A descrição do salmo 49 aplica-se ao povo de Israel, pois eles confiavam em suas riquezas e que poderiam salvar aos seus semelhantes “Aqueles que confiam na sua fazenda, e se gloriam na multidão das suas riquezas, Nenhum deles de modo algum pode remir a seu irmão, ou dar a Deus o resgate dele (Pois a redenção da sua alma é caríssima, e cessará para sempre)” ( Sl 49:6 -8).
Qual era a fazenda de Israel? A sua descendência segundo a carne de Abraão. Esta era a ‘riqueza’ na qual o povo de Israel estava confiado que haviam adquirido a salvação.
- De que pecado a pergunta faz referência?
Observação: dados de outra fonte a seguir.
Lemma handleSynReceived_established c seg now res c' :
  syn_received_ok c -> segment_ok seg ->
  let c1 := c <| state := Established |> <| rcv_nxt := u32 (remote_isn c + 1) |>
              <| snd_una := local_isn c |> <| snd_nxt := u32 (local_isn c + 1) |> in
  retireAcknowledged c1 (u32 (local_isn c1 + 1)) now = (res, c') ->
  let c2 := c' <| snd_wnd := decodePeerWindow c' (window_size seg) |> <| snd_wl1 := sequence_number seg |>
               <| snd_wl2 := acknowledgment_number seg |> in
  sync_ok (remote_isn c + 1) [] c2 /\ pending_removal c2 = false /\ state c2 = Established /\ untouched (local_isn c) c2.
Proof.
  intros [H1 H2 H3 H4 H5] Hseg c1 E c2.
  destruct (retireAcknowledged_parts _ _ _ _ _ E (op_rto _ H2)) as (P1 & P2 & P3 & P4 & P5 & _).
  assert (Hop : opening_ok c1) by (by apply (opening_ok_part c)).
  destruct (established_ok c1 now res c' (decodePeerWindow c' (window_size seg)) (sequence_number seg)
    (acknowledgment_number seg) (remote_isn c + 1)) as (K1 & _ & _ & _ & _ & _ & K7); auto.
  - apply decodePeerWindow_range; [by apply (scale_ok_part c1) | apply Hseg].
  - split; [done|]. pose proof (proj1 (op_flags _ H2)). unfold ctl_part in P5. simpl in *. split_and!; try congruence. done.
Qed.

Lemma handleSynReceived_ok t key c seg now res t' :
  table_ok t -> map_find (connections t) key = Some c -> syn_received_ok c -> segment_ok seg ->
  handleSynReceived t key c seg now = (res, t') -> table_ok t'.
Proof.
  intros Ht Hf Hc Hseg. unfold handleSynReceived.
  destruct (rst (flags seg)); [destruct (_ =? _); intros [= <- <-]; [by apply table_ok_erase | done]|].
  destruct (syn (flags seg) && _).
  { destruct (_ =? _); intros [= <- <-]; [|done]. apply (table_ok_replace t Ht key c); auto; [|done].
    right; left. destruct Hc as [H1 [O1 (e & P1 & P2 & P3 & P4) O3 O4 O5 O6] H3 H4 H5].
    constructor; auto. constructor; auto. simpl. rewrite P1. eexists. split; [reflexivity|]. split_and!; auto.
    destruct P3. constructor; auto. }
  destruct (ack (flags seg) && _); [|by intros [= <- <-]]. destruct (_ && _); [|by intros [= <- <-]].
  destruct (retireAcknowledged _ _ _) as [rr c'] eqn:E. intros [= <- <-].
  destruct (handleSynReceived_established c seg now rr c' Hc Hseg E) as (K1 & K2 & K3 & _).
  apply (table_ok_replace t Ht key c); auto.
  - right; right. split; [done|]. by eexists _, _.
  - rewrite (sync_not_half _ _ _ K1 K2). apply ho_range.
Qed.

Lemma handleSynSent_ok t key c seg now :
  table_ok t -> map_find (connections t) key = Some c -> syn_sent_ok c -> segment_ok seg ->
  exists res c', handleSynSent key c seg now = Some (res, c') /\ table_ok (update_connection t key c').
Proof.
  intros Ht Hf Hc Hseg. destruct (handleSynSent_spec key c seg now Hc Hseg) as (res & c' & E & H).
  exists res, c'. split; [done|]. apply (table_ok_update t Ht key c); auto. intros Hr.
  destruct H as [[-> ->]|[(_ & -> & _)|(_ & _ & _ & _ & _ & _ & K & _)]]; [|done|].
  - split; [by left | lia].
  - split; [right; right; split; [done | by eexists _, _]|]. rewrite (sync_not_half _ _ _ K Hr). apply ho_range.
Qed.

Lemma handleSynchronized_ok t key c R runs seg now :
  table_ok t -> map_find (connections t) key = Some c -> sync_ok R runs c -> pending_removal c = false ->
  state c <> TimeWait -> segment_ok seg -> plausible c seg ->
  exists res c', handleSynchronized key c seg now = Some (res, c') /\ table_ok (update_connection t key c').
Proof.
  intros Ht Hf Hc Hr Htw Hseg Hp. destruct (plausible_position R runs c seg (sy_recv _ _ _ Hc) Hseg Hp) as (pos & P1 & P2).
  destruct (handleSynchronized_spec key R runs c seg pos now Hc Hr Htw Hseg P1 P2) as (res & c' & E & H).
  exists res, c'. split; [done|]. apply (table_ok_update t Ht key c); auto. intros Hr'.
  destruct H as [(_ & _ & _ & ->)|(n & c1 & R' & rest & _ & K & _)]; [done|].
  pose proof (rv_ok _ _ _ _ _ _ _ _ _ K) as K1.
  split; [right; right; split; [done | by eexists _, _]|]. rewrite (sync_not_half _ _ _ K1 Hr'). apply ho_range.
Qed.

Lemma handle_ok t key seg now g :
  table_ok t -> isn_ok g -> segment_ok seg ->
  (forall c, map_find (connections t) key = Some c -> half_open c = false -> plausible c seg) ->
  exists res t', handle t key seg now g = Some (res, t') /\ table_ok t'.
Proof.
  intros Ht Hg Hseg Hp. unfold handle. destruct (map_find (connections t) key) as [c|] eqn:Ef.
  2: { destruct (handleUnknown_ok t key seg now g Ht Hg Hseg Ef) as (res & t' & E & H & _). by eexists _, _. }
  specialize (Hp c eq_refl). destruct (table_find t Ht key c Ef) as [H|[H|(Hr & R & runs & H)]].
  - rewrite (ss_state _ H). destruct (handleSynSent_ok t key c seg now Ht Ef H Hseg) as (res & c' & -> & K).
    by eexists _, _.
  - rewrite (sr_state _ H). destruct (handleSynReceived t key c seg now) as [res t'] eqn:E.
    exists res, t'. split; [done|]. by eapply handleSynReceived_ok.
  - assert (Hh : half_open c = false) by (pose proof (sync_not_half _ _ _ H Hr) as Hz; unfold ho in Hz; by destruct (half_open c)).
    destruct (decide (state c = TimeWait)) as [Etw|Etw].
    + rewrite Etw. destruct (handleTimeWait key c seg now) as [res c'] eqn:E. eexists _, _. split; [reflexivity|].
      destruct (handleTimeWait_spec _ _ _ _ _ _ _ _ H Hr Etw E) as (_ & _ & _ & _ & K).
      apply (table_ok_update t Ht key c); auto. intros Hr'. destruct K as [[? _]|(K1 & K2 & K3 & _)]; [congruence|].
      split; [right; right; split; [done | by eexists _, _]|]. rewrite (sync_not_half _ _ _ K1 K2). apply ho_range.
    + destruct (handleSynchronized_ok t key c R runs seg now Ht Ef H Hr Etw Hseg (Hp Hh)) as (res & c' & E & K).
      exists res, (update_connection t key c'). split; [|done]. rewrite E.
      unfold half_open in Hh. destruct (state c); done.
Qed.

(** ** Application operations *)

Lemma appOwnedBytes_eq c : sender_ok c -> appOwnedBytes c = Zlen (owned c).
Proof.
  intros H. unfold appOwnedBytes, owned. rewrite Zlen_app, Z.add_comm. generalize (Zlen (unsent c)).
  pose proof (so_entries _ H) as He. pose proof (so_nosyn _ H) as Hn. revert He Hn. generalize (pending c).
  induction l as [|e l IH]; intros He Hn n; [change (Zlen (app_bytes [])) with 0; simpl; lia|].
  apply Forall_cons in He as [He1 He], Hn as [Hn1 Hn]. cbn [foldl]. rewrite IH by done.
  unfold app_bytes. cbn [map concat]. fold (app_bytes l). rewrite Zlen_app, Hn1. cbn [negb andb].
  pose proof (eo_kind _ He1) as Hk. rewrite Hn1 in Hk. destruct (is_fin e); cbn [negb]; [|lia].
  rewrite Hk. change (Zlen []) with 0. lia.
Qed.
A condição herdada de Adão, que alienou todos os homens de Deus? Ou diz de questões comportamentais provenientes da moral dogmática platonista e aristotélica introduzida no cristianismo por Santo Agostinho e São Tomas de Aquino? O pecado refere-se aos sete pecados capitais, ou a condição decorrente da queda de Adão?
Ora, se o homem for um seguidor da filosofia de Platão e de Aristóteles, pelo ascetismo conseguirá livrar-se dos ‘pecados’ que foram classificados em capitais, que inicialmente eram oitos. De igual modo, se for um seguidor do budismo, hinduísmo, judaísmo, ver-se-á salvo de tais práticas de cunho moral. Mas, seria isto salvação do pecado? Não! Salvação do pecado não se dá por ascese, antes se dá pelo lavar regenerador: novo nascimento.
A pergunta que cabe uma resposta é a seguinte: Pode um ser humano, voluntariamente e sem a mediação de Cristo, voltar-se para Deus, para ser salvo da condenação herdada de Adão? A resposta é não, pois não há outro nome pelo qual devamos ser salvos! “E em nenhum outro há salvação, porque também debaixo do céu nenhum outro nome há, dado entre os homens, pelo qual devamos ser salvos” ( At 4:12 ).
As bases do argumento de Lutero contra o livre-arbítrio
Lutero tomou como base o verso 18 do capítulo 1 de Romanos para introduzir o seu primeiro argumento: ‘A culpa universal da humanidade prova que o “livre-arbítrio” é falso’.
O que diz Romanos 1, verso 18? Para compreender a abordagem paulina faz-se necessário analisar o contexto onde foi inserido o verso 18 do capítulo 1.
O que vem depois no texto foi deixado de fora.